Revised Program To Offer Relief to More Student Loan Borrowers


More student loan borrowers are expected to gain access this year to a repayment plan that cuts monthly debt payments to a small share of their income.

[Related: 4 Things Every College Grad Should Know About Student Loan Repayment]

The plan has been called Repaye, for “revised pay as you earn.” As the name suggests, it is based on the “pay as you earn” repayment program, which became available to some student loan borrowers nearly three years ago.

The new plan grew out of an executive order signed last year by President Obama, who aimed to expand the pool of borrowers helped by the pay-as-you-earn program. Concern has been growing about the economic impact of student debt and mounting loan defaults. In 2013, nearly 70% of graduating college seniors had student loans, and their average debt was more than $28,000. The Obama administration has said up to 5 million more borrowers will become eligible for the expanded program.
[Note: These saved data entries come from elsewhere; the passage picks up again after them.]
(** * slides.md: the markdown-to-slide pipeline of [main.go]

    A shallow embedding of the parsing core of [main.go]
    ([normalizeAssetPath], [parseMarkdown], [parseFrontmatter],
    [markdownToHTML], [parseInline]) together with the parts of the Go
    standard library they call ([strings], [html], [regexp], [fmt]).

    Go strings are byte sequences: a string is a [list ascii]. *)

From Stdlib Require Import List Ascii Bool Arith NArith ZArith Lia Permutation.
From Stdlib Require Import PrimFloat.
From Stdlib Require String.
Import ListNotations String.StringSyntax.
Open Scope string_scope.
Open Scope list_scope.

(** ** Byte strings *)

Definition str := list ascii.

(** String literals are read as byte lists. *)
Coercion String.list_ascii_of_string : String.string >-> list.

Fixpoint str_eqb (a b : str) : bool :=
  match a, b with
  | [], [] => true
  | x :: a', y :: b' => Ascii.eqb x y && str_eqb a' b'
  | _, _ => false
  end.

Definition isEmpty (s : str) : bool :=
  match s with [] => true | _ => false end.

(** ** Package [strings] *)

Module strings.

(** [strings.HasPrefix(s, prefix)] *)
Fixpoint HasPrefix (s prefix : str) {struct prefix} : bool :=
  match prefix, s with
  | [], _ => true
  | c :: p', d :: s' => Ascii.eqb c d && HasPrefix s' p'
  | _ :: _, [] => false
  end.

(** [strings.TrimPrefix(s, prefix)] *)
Definition TrimPrefix (s prefix : str) : str :=
  if HasPrefix s prefix then skipn (length prefix) s else s.

(** [strings.Cut(s, sep)]: the text before and after the first
    (leftmost) instance of [sep]; [None] when [sep] does not occur.  It
    is the [strings.Index] search that [Split], [SplitN] and
    [ReplaceAll] are built on. *)
Fixpoint Cut (s sep : str) {struct s} : option (str * str) :=
  if HasPrefix s sep then Some ([], skipn (length sep) s)
  else match s with
       | [] => None
       | c :: s' =>
         match Cut s' sep with
         | Some (b, a) => Some (c :: b, a)
         | None => None
         end
       end.

(** [strings.Split(s, sep)] for a non-empty [sep] (every call site in
    [main.go] passes a non-empty literal).  The instances of [sep] are
    found left to right and do not overlap; the text left over after
    each cut is strictly shorter, so [length s] cuts are enough. *)
Fixpoint splitFuel (fuel : nat) (s sep : str) : list str :=
  match fuel with
  | 0 => [s]
  | S n =>
    match Cut s sep with
    | None => [s]
    | Some (b, a) => b :: splitFuel n a sep
    end
  end.

Definition Split (s sep : str) : list str := splitFuel (length s) s sep.

(** [strings.SplitN(s, sep, 2)] *)
Definition SplitN2 (s sep : str) : list str :=
  match Cut s sep with
  | None => [s]
  | Some (b, a) => [b; a]
  end.

(** [strings.Join(elems, sep)] *)
Fixpoint Join (elems : list str) (sep : str) : str :=
  match elems with
  | [] => []
  | [x] => x
  | x :: rest => x ++ sep ++ Join rest sep
  end.

(** [strings.ReplaceAll(s, old, new)] for a non-empty [old]. *)
Fixpoint replaceFuel (fuel : nat) (s old new : str) : str :=
  match fuel with
  | 0 => s
  | S n =>
    match Cut s old with
    | None => s
    | Some (b, a) => b ++ new ++ replaceFuel n a old new
    end
  end.

Definition ReplaceAll (s old new : str) : str :=
  replaceFuel (length s) s old new.

(** *** [strings.TrimSpace]

    [TrimSpace] removes the leading and trailing runes for which
    [unicode.IsSpace] holds.  The runes are read off the UTF-8 bytes;
    a byte that does not start (or, from the right, end) the encoding
    of a white space rune stops the trimming.  The white space runes
    and their encodings:
    - U+0009..U+000D, U+0020: one byte;
    - U+0085 (C2 85), U+00A0 (C2 A0): two bytes;
    - U+1680 (E1 9A 80), U+2000..U+200A (E2 80 80 .. E2 80 8A),
      U+2028 (E2 80 A8), U+2029 (E2 80 A9), U+202F (E2 80 AF),
      U+205F (E2 81 9F), U+3000 (E3 80 80): three bytes. *)

Definition code (c : ascii) : N := N_of_ascii c.

Definition isSpace1 (c : ascii) : bool :=
  match code c with
  | 9%N | 10%N | 11%N | 12%N | 13%N | 32%N => true
  | _ => false
  end.

Definition isSpace2 (c1 c2 : ascii) : bool :=
  N.eqb (code c1) 194 && (N.eqb (code c2) 133 || N.eqb (code c2) 160).

Definition isSpace3 (c1 c2 c3 : ascii) : bool :=
  (N.eqb (code c1) 225 && N.eqb (code c2) 154 && N.eqb (code c3) 128)
  || (N.eqb (code c1) 226 && N.eqb (code c2) 128
      && ((N.leb 128 (code c3) && N.leb (code c3) 138)
          || N.eqb (code c3) 168 || N.eqb (code c3) 169
          || N.eqb (code c3) 175))
  || (N.eqb (code c1) 226 && N.eqb (code c2) 129 && N.eqb (code c3) 159)
  || (N.eqb (code c1) 227 && N.eqb (code c2) 128 && N.eqb (code c3) 128).

(** [strings.TrimLeftFunc(s, unicode.IsSpace)] *)
Fixpoint TrimLeftSpace (s : str) : str :=
  match s with
  | [] => []
  | c1 :: r1 =>
    if isSpace1 c1 then TrimLeftSpace r1 else
    match r1 with
    | [] => s
    | c2 :: r2 =>
      if isSpace2 c1 c2 then TrimLeftSpace r2 else
      match r2 with
      | [] => s
      | c3 :: r3 => if isSpace3 c1 c2 c3 then TrimLeftSpace r3 else s
      end
    end
  end.

(** Trimming from the right, on the reversed string: the last byte
    comes first. *)
Fixpoint trimRev (r : str) : str :=
  match r with
  | [] => []
  | c1 :: r1 =>
    if isSpace1 c1 then trimRev r1 else
    match r1 with
    | [] => r
    | c2 :: r2 =>
      if isSpace2 c2 c1 then trimRev r2 else
      match r2 with
      | [] => r
      | c3 :: r3 => if isSpace3 c3 c2 c1 then trimRev r3 else r
      end
    end
  end.

(** [strings.TrimRightFunc(s, unicode.IsSpace)] *)
Definition TrimRightSpace (s : str) : str := rev (trimRev (rev s)).

Definition TrimSpace (s : str) : str := TrimRightSpace (TrimLeftSpace s).

(** *** [strings.ToLower]

    The ASCII letters are mapped bytewise.  On other runes the library
    consults the Unicode tables; the only runes outside ASCII whose
    lower case is an ASCII letter are U+0130 and U+212A (giving [i] and
    [k]), and [main.go] only ever compares the result with prefixes
    made of [h t p s d a : /], so bytes outside ASCII are left as they
    are here. *)
Definition lowerByte (c : ascii) : ascii :=
  if N.leb 65 (code c) && N.leb (code c) 90
  then ascii_of_N (code c + 32) else c.

Definition ToLower (s : str) : str := map lowerByte s.

End strings.

(** ** Package [html] *)

(** The double quote byte. *)
Definition dquote : ascii := "034"%char.

Module html.

(** The replacement table of [html.EscapeString]. *)
Definition escapeByte (c : ascii) : str :=
  if Ascii.eqb c "&" then "&amp;"
  else if Ascii.eqb c "'" then "&#39;"
  else if Ascii.eqb c "<" then "&lt;"
  else if Ascii.eqb c ">" then "&gt;"
  else if Ascii.eqb c dquote then "&#34;"
  else [c].

(** [html.EscapeString(s)] *)
Definition EscapeString (s : str) : str := flat_map escapeByte s.

End html.

(** ** Package [fmt]: the verb [%d] on a non-negative [int] *)

Module fmt.

Definition digit (n : nat) : ascii := ascii_of_nat (48 + n).

Fixpoint digitsFuel (fuel n : nat) (acc : str) : str :=
  match fuel with
  | 0 => acc
  | S f =>
    let acc' := digit (n mod 10) :: acc in
    if n <? 10 then acc' else digitsFuel f (n / 10) acc'
  end.

Definition itoa (n : nat) : str := digitsFuel (S n) n [].

End fmt.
The new version of the pay-as-you-earn program will be available to anyone with federal direct loans, regardless of when students receive the loans and what their debt-to-income ratio is. (The original pay-as-you-earn plan is available only to those who borrowed after 2007 and requires borrowers to have high debt relative to their income.)

“It’s an improvement,” said Christine Lindstrom, higher education director with the United States Public Interest Research Group.
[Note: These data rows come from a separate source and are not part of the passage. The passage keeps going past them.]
(** * Intraday pattern detection: a shallow embedding of [patternDetection.ts]

    The engine turns an ordered OHLCV sequence into smoothed series, a list
    of detected patterns, session statistics and a narrative.  JavaScript
    numbers are IEEE-754 binary64 values, so the embedding computes on
    Rocq's primitive floats: every arithmetic step below rounds exactly as
    the engine's does.  Array positions are natural numbers.

    The file has four parts: the engine, function by function; the
    vocabulary of the statements; the facts about lists, about binary64
    and about each detector; and the results, one per property of the
    specification. *)

From Stdlib Require Import Floats ZArith QArith Qminmax Lia Lqa Bool String.
From Stdlib Require Import DecimalString DecimalNat List Sorted Permutation.
Import ListNotations.

Set Implicit Arguments.
Set Warnings "-inexact-float".
Local Open Scope nat_scope.

(** ** Data model ([types.ts]) *)

Definition number := float.

Record IntradayPoint := mkPoint {
  timestamp : number;
  open : number;
  high : number;
  low : number;
  close : number;
  volume : number
}.

Inductive InsightConfidence := High | Medium | Low.

Inductive Direction := Bullish | Bearish.

(** A template literal keeps its holes unevaluated: [x.toFixed(2)] and
    date-fns' [format(ms, "HH:mm")] are rendering calls of the host, so a
    text is the sequence of its fixed parts and of the values handed to
    those two calls. *)
Inductive Piece :=
| Lit (s : string)
| ToFixed2 (x : number)
| FormatHHmm (ms : number).

Definition Text := list Piece.

Record PatternInsight := mkInsight {
  id : string;
  title : string;
  description : Text;
  confidence : InsightConfidence;
  startIndex : option nat;
  endIndex : option nat;
  changePct : option number;
  direction : option Direction
}.

Module SignalMarker.
Record t := mk {
  timestamp : number;
  price : number;
  label : string;
  confidence : InsightConfidence;
  direction : Direction
}.
End SignalMarker.

Record Stats := mkStats {
  rangePct : number;
  avgVolume : number;
  sessionChangePct : number;
  sessionHigh : number;
  sessionLow : number
}.

Record AnalysisSummary := mkSummary {
  narrative : Text;
  stats : Stats;
  insights : list PatternInsight;
  signals : list SignalMarker.t;
  ema9 : list number;
  ema21 : list number
}.

(** ** Host operations *)

(** [`${n}`] for an array position. *)
Definition showIndex (n : nat) : string :=
  NilEmpty.string_of_uint (Nat.to_uint n).

(** [points.length] as a number (exact below 2^53). *)
Definition ofLength (n : nat) : number :=
  PrimFloat.of_uint63 (Uint63.of_Z (Z.of_nat n)).

(** Reading a position the array does not have yields [undefined]; in
    arithmetic that is NaN.  Every read of [points] in the engine is
    guarded by [points.length]; the EMA arrays handed to
    [detectTrendShifts] are read at the positions of [points]. *)
Definition undefinedPoint : IntradayPoint :=
  mkPoint nan nan nan nan nan nan.

Definition at_ (points : list IntradayPoint) (i : nat) : IntradayPoint :=
  nth i points undefinedPoint.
Monthly loan payments for participants in the repayment program will be capped at 10% of their discretionary income. Any loan balance remaining after 20 years of payments will be forgiven, if the students have only undergraduate loans. If they borrowed money for graduate school, the forgiveness comes after 25 years.

Suzanne Martindale, a lawyer for Consumers Union who participated in the negotiations on rules for the new plan, said that many consumer advocates preferred a 20-year forgiveness period for all borrowers, but that adding five years for graduate borrowers was a compromise because of the Education Department‘s concern over the impact on its budget.